Abstract

The United States (U.S.) has the highest infant mortality rate among peer countries. Restrictive abortion laws may contribute to poor infant health outcomes. This ecological study investigated the association between county-level infant mortality and state-level abortion access legislation in the U.S. from 2014 - 2018. A multivariable regression analysis with the outcome of county-level infant mortality rates (IMR), controlling for the primary exposure of state-level abortion laws, and county-level factors, county-level distance to an abortion facility, and state Medicaid expansion status was performed.
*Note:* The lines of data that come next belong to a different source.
Definition minv s cont : Prop :=
  tinv s cont /\ values_ok (lists (vals (under s))) cont.

Hypothesis Hcb : multi_callbacks.
Hypothesis Hpure : pure_keys.

Lemma pure_T : pure_callbacks eqK hashK T.
Proof.
  destruct Hcb as (_ & _ & _ & _ & _ & Heq & Hnum & _), Hpure as [He Hh].
  split; intros; [rewrite Heq|rewrite Hnum]; [apply He|apply Hh].
Qed.

Lemma tinv_touch w s cont : tinv s cont -> tinv (touch w s) cont.
Proof.
  intros (Hm & Hrep & Hu). split; [exact Hm|]. split; [|exact Hu].
  eapply table_rep_frame; [exact Hrep|reflexivity..|]. by intros.
Qed.

Lemma callbacks_keep_lists w w' :
  callbacks_step T w w' -> lists w' = lists w.
Proof.
  destruct Hcb as (_ & Hck & Hfk & Hcv & _).
  intros Hstep. apply (Hstep (fun w w' => lists w' = lists w)).
  - done.
  - intros w0 w1 w2 H1 H2. by rewrite H2.
  - intros x w0 r w1. rewrite Hck. unfold key_copy, in_world.
    destruct (MultiValueHashTable.copyKey Mu x (world w0)) as [[a u]|];
      [|discriminate].
    by intros [= <- <-].
  - intros x w0 r w1. rewrite Hcv. by destruct x; intros [= <- <-].
  - intros x w0 r w1. rewrite Hfk. unfold key_free, in_world.
    destruct (MultiValueHashTable.freeKey Mu x (world w0)) as [[a u]|];
      [|discriminate].
    by intros [= <- <-].
Qed.

Lemma lookup_defined h cont k r :
  table_rep h t T cont ->
  lookupInHashTable (Some t) (Some k) h = Some r ->
  0 <= bucket_index hashK T k /\
  exists es, cont !! Z.to_nat (bucket_index hashK T k) = Some es.
Proof.
  intros Hrep Hrun. unfold lookupInHashTable in Hrun.
  exact (bucket_access_inv eqK hashK _ _ _ _ _ _ _ _ Hrep pure_T Hrun).
Qed.

Lemma values_lookup_hit h cont k es1 e es2 :
  table_rep h t T cont -> 0 <= bucket_index hashK T k ->
  cont !! Z.to_nat (bucket_index hashK T k) = Some (es1 ++ e :: es2) ->
  Forall (fun e => matches eqK k e = false) es1 -> matches eqK k e = true ->
  lookupInHashTable (Some t) (Some k) h = Some (Some (e_val e), h).
Proof.
  intros Hrep Hidx Hes Hmiss Hhit.
  rewrite (lookup_hit eqK hashK h t T cont k _ es1 e es2 Hrep pure_T Hidx Hes
             eq_refl Hmiss Hhit).
  destruct Hcb as (_ & _ & _ & -> & _).
  rewrite in_callback_eq. cbn. by rewrite set_vals_id.
Qed.

Lemma first_match_unique (k : K) (es1 es1' es2 es2' : list (@entry K loc))
    e e' :
  es1 ++ e :: es2 = es1' ++ e' :: es2' ->
  Forall (fun e => matches eqK k e = false) es1 -> matches eqK k e = true ->
  Forall (fun e => matches eqK k e = false) es1' -> matches eqK k e' = true ->
  es1 = es1' /\ e = e' /\ es2 = es2'.
Proof.
  revert es1'. induction es1 as [|x es1 IH]; intros [|x' es1'] Heq H1 He H1' He'.
  - by injection Heq as -> ->.
  - injection Heq as -> _. apply Forall_cons in H1' as [Hx _]. congruence.
  - injection Heq as -> _. apply Forall_cons in H1 as [Hx _]. congruence.
  - injection Heq as -> Heq.
    apply Forall_cons in H1 as [_ H1], H1' as [_ H1'].
    destruct (IH es1' Heq H1 He H1' He') as (-> & -> & ->). done.
Qed.


Lemma values_ok_new_list ls cont VL :
  values_ok ls cont -> 
  values_ok (<[fresh (dom ls) := VL]> ls) cont /\
  forall i es e, cont !! i = Some es -> e ∈ es -> e_val e <> fresh (dom ls).
Proof.
  intros Hvals.
  assert (Hfresh : ls !! fresh (dom ls) = None).
  { apply not_elem_of_dom. apply is_fresh. }
  assert (Hne : forall i es e,
            cont !! i = Some es -> e ∈ es -> e_val e <> fresh (dom ls)).
  { intros i es e. exact (values_ok_fresh ls cont _ i es e Hvals Hfresh). }
  split; [|exact Hne].
  destruct Hvals as [Hlists Hdist]. split; [|exact Hdist].
  intros i es e Hes He. rewrite lookup_insert_ne; [by eapply Hlists|].
  intros Heq. by eapply Hne.
Qed.

Lemma destroy_new_list s1 cont vl (st0 st : status) s' :
  tinv s1 cont ->
  values_ok (delete vl (lists (vals (under s1)))) cont ->
  (let* _ := in_values (destroyList (Some vl)) in ret st0) s1
  = Some (st, s') ->
  minv s' cont.
Proof.
  intros Htinv Hvals Hrun.
  apply bind_inv in Hrun as (r & s2 & Hdestroy & Hrun).
  apply in_values_inv in Hdestroy as (w' & Hdestroy & ->).
  apply destroyList_frame in Hdestroy. injection Hrun as <- <-.
  split; [by apply tinv_touch|]. rewrite vals_touch. by rewrite Hdestroy.
Qed.

(** [addToMultiValueHashTable] keeps the invariant. *)
Lemma add_step s cont k v st s' :
  minv s cont ->
  addToMultiValueHashTable (Some m) k v s = Some (st, s') ->
  exists cont', minv s' cont'.
Proof.
  intros Hinv Hrun.
  destruct k as [k|], v as [v|];
    try (injection Hrun as <- <-; by exists cont).
  pose proof Hinv as [(Hm & Hrep & Huniq) Hvals].
  pose proof Hcb as (HT & Hck & Hfk & Hcv & Hfv & Hek & Htn & Hev).
  cbn [addToMultiValueHashTable] in Hrun.
  apply bind_inv in Hrun as (Mu' & s0 & Hget & Hrun).
  unfold get_multi in Hget. rewrite Hm in Hget. injection Hget as <- <-.
  rewrite HT in Hrun.
  apply bind_inv in Hrun as (r & s1 & Hlook & Hrun).
  apply in_table_inv in Hlook as (h1 & Hlook & ->).
  destruct (lookup_defined _ _ _ _ Hrep Hlook) as (Hidx & es & Hes).
  destruct (first_match_split (matches eqK k) es)
    as [Hmiss|(es1 & e & es2 & -> & Hmiss & Hhit)].
  - (* a new key *)
    rewrite (lookup_miss eqK hashK _ _ _ _ _ _ Hrep pure_T Hidx Hes Hmiss)
      in Hlook.
    injection Hlook as <- <-. rewrite set_under_id in Hrun.
    apply bind_inv in Hrun as (vl' & s1 & Hcreate & Hrun).
    apply in_values_inv in Hcreate as (w1 & Hcreate & ->).
    rewrite createLinkedList_spec in Hcreate.
    destruct (malloc_outcome (mallocs (vals (under s)))) as [[|] rest];
      injection Hcreate as <- <-.
    2:{ injection Hrun as <- <-. exists cont.
        split; [by apply tinv_touch|exact Hvals]. }
    set (ls := lists (vals (under s))) in *. set (vl := fresh (dom ls)) in *.
    match type of Hrun with
    | context [<[vl := ?L]> ls] => set (VL0 := L) in *
    end.
    destruct (values_ok_new_list ls cont VL0 Hvals) as [Hvals1 Hnew].
    fold vl in Hvals1, Hnew.
    apply bind_inv in Hrun as (result & s2 & Happ & Hrun).
    apply in_values_inv in Happ as (w2 & Happ & ->).
    rewrite touch_touch in Hrun. rewrite vals_touch in Happ.
    match type of Happ with
    | appendNode _ _ ?w1 = _ =>
        pose proof (appendNode_spec vl v w1 VL0 [] (lookup_insert_eq _ _ _)
                      (list_rep_new _ _ _ _)) as Hspec
    end.
    cbn [mallocs world lists] in Hspec.
    assert (Hback : forall VL,
              values_ok (delete vl (<[vl := VL]> ls)) cont).
    { intros VL. rewrite delete_insert_eq. by apply values_ok_delete. }
    assert (Hfail : forall u b (st0 : status),
              (let* _ := in_values (destroyList (Some vl)) in ret st0)
                (touch (mkLstate (<[vl := VL0]> ls) u b) s) = Some (st, s') ->
              exists cont', minv s' cont').
    { intros u b st0 Hrun'. exists cont.
      eapply (destroy_new_list (touch (mkLstate (<[vl := VL0]> ls) u b) s)
                cont vl st0 st s');
        [by apply tinv_touch|exact (Hback VL0)|exact Hrun']. }
    destruct (malloc_outcome rest) as [[|] rest'].
    2:{ rewrite Hspec in Happ. injection Happ as <- <-.
        rewrite decide_True in Hrun by done. by eapply Hfail. }
    destruct (copyElement VL0 (Some v) (world (vals (under s))))
      as [[[d|] u']|]; [| |congruence].
    2:{ rewrite Hspec in Happ. injection Happ as <- <-.
        rewrite decide_True in Hrun by done. by eapply Hfail. }
    destruct Hspec as (VL1 & HVL1 & (_ & _ & _ & Hev1) & Hspec).
    cbn [equal VL0] in Hev1. rewrite Hev in Hev1.
    rewrite Hspec in Happ. injection Happ as <- <-.
    rewrite !decide_False in Hrun by done.
    rewrite insert_insert_eq in Hrun.
    set (w2 := mkLstate (<[vl := VL1]> ls) u' rest') in *.
    assert (Hvals2 : values_ok (lists w2) cont).
    { eapply values_ok_update; [exact Hvals|exact HVL1|done|exact Hev1]. }
    apply bind_inv in Hrun as (addResult & s3 & Hadd & Hrun).
    apply in_table_inv in Hadd as (h3 & Hadd & ->).
    destruct (tinv_touch w2 s cont (conj Hm (conj Hrep Huniq)))
      as (_ & Hrep2 & _).
    destruct (add_inv eqK hashK _ _ _ _ _ _ _ _ Hrep2 pure_T Hadd)
      as (_ & es' & Hes' & Hcases).
    rewrite Hes in Hes'. injection Hes' as <-.
    destruct Hcases
      as [(-> & -> & _)
         |(_ & Hstep & Htabs & Harrs &
           [(-> & Hrep3)
           |(-> & e & wk & Hcopyk & Hcopyv & Hfreshp & Hrep3)])].
    + rewrite !decide_False in Hrun by done. injection Hrun as <- <-.
      exists cont.
      split; [exact (tinv_touch w2 s cont (conj Hm (conj Hrep Huniq)))|].
      exact Hvals2.
    + rewrite decide_True in Hrun by done. exists cont.
      apply callbacks_keep_lists in Hstep.
      eapply (destroy_new_list (set_under h3 (touch w2 s)) cont vl _ st s');
        [by split|..|exact Hrun].
      cbn [under set_under]. unfold vals at 1. rewrite Hstep.
      apply (Hback VL1).
    + rewrite !decide_False in Hrun by done. injection Hrun as <- <-.
      apply callbacks_keep_lists in Hstep.
      rewrite Hcv in Hcopyv. injection Hcopyv as Hval _.
      rewrite Hck in Hcopyk. unfold key_copy, in_world in Hcopyk.
      destruct (MultiValueHashTable.copyKey Mu (Some k)
                  (world (user (world (buckets (under (touch w2 s)))))))
        as [[kc u1]|] eqn:Hkc; [|discriminate].
      injection Hcopyk as -> _.
      exists (<[Z.to_nat (bucket_index hashK T k) := es ++ [e]]> cont).
      split; [split; [exact Hm|split; [exact Hrep3|]]|].
      * intros Hf. apply Hf in Hkc.
        apply keys_unique_insert; [exact (Huniq Hf)|].
        apply unique_keys_snoc; [by eapply (Huniq Hf)|]. by rewrite Hkc.
      * cbn [under set_under]. unfold vals at 1. rewrite Hstep.
        eapply values_ok_add;
          [exact Hvals2|exact Hes| | |exact HVL1|done|exact Hev1].
        -- intros j es' e' Hj He'. rewrite <- Hval. by eapply Hnew.
        -- rewrite <- Hval. apply lookup_insert_eq.
  - (* the key has a list of values *)
    rewrite (values_lookup_hit _ _ _ _ _ _ Hrep Hidx Hes Hmiss Hhit) in Hlook.
    injection Hlook as <- <-. rewrite set_under_id in Hrun.
    apply bind_inv in Hrun as (res & s1 & Happ & Hrun).
    apply in_values_inv in Happ as (w1 & Happ & ->).
    assert (He : e ∈ es1 ++ e :: es2) by (apply elem_of_app; right; left).
    destruct (proj1 Hvals _ _ e Hes He) as (VL & ys & HVL & Hys & Hne & HevL).
    pose proof (appendNode_spec (e_val e) v (vals (under s)) VL ys HVL Hys)
      as Hspec.
    assert (Hvals1 : values_ok (lists w1) cont).
    { destruct (malloc_outcome (mallocs (vals (under s)))) as [[|] rest].
      - destruct (copyElement VL (Some v) (world (vals (under s))))
          as [[[d|] u']|]; [| |congruence].
        + destruct Hspec as (L' & HL' & (_ & _ & _ & Hev') & Hspec).
          rewrite Hspec in Happ. injection Happ as <- <-.
          eapply values_ok_update;
            [exact Hvals|exact HL'|by destruct ys|congruence].
        + rewrite Hspec in Happ. injection Happ as <- <-. exact Hvals.
      - rewrite Hspec in Happ. injection Happ as <- <-. exact Hvals. }
    exists cont.
    assert (s' = touch w1 s) as ->.
    { destruct (decide (res = Memory_Problem)); [by injection Hrun|].
      destruct (decide (res = Invalid_input)); by injection Hrun. }
    split; [by apply tinv_touch|exact Hvals1].
Qed.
Incidence rate ratios (IRR) and 95% confidence intervals (CI) were reported. Analyses were conducted from 2022-2023. There were 113,397 infant deaths among 19,559,660 live births (IMR 5.79 deaths/1,000 live births, 95%CI 5.75, 5.82). Black IMR (10.69/1,000) was more than twice that of White infants (4.87/1,000). In the multivariable model, increased IMR was seen in states with ≥ 8 restrictive laws, with the most restrictive (11-12 laws) having a 16% increased IMR (aIRR 1.162 (95%CI 1.103, 1.224). Increased IMRs were associated with increased county-level Black race individuals (aIRR 1.031, 95%CI 1.026, 1.037), high school education (aIRR 1.018, 95%CI 1.008, 1.029), maternal smoking (aIRR 1.025, 95%CI 1.018, 1.033), and inadequate prenatal care (aIRR 1.045, 95%CI 1.036, 1.055). State-level abortion law restrictiveness is associated with higher county-level infant mortality rates. The Supreme Court decision on Dobbs v. Jackson and changes in state laws limiting abortion may affect future infant mortality.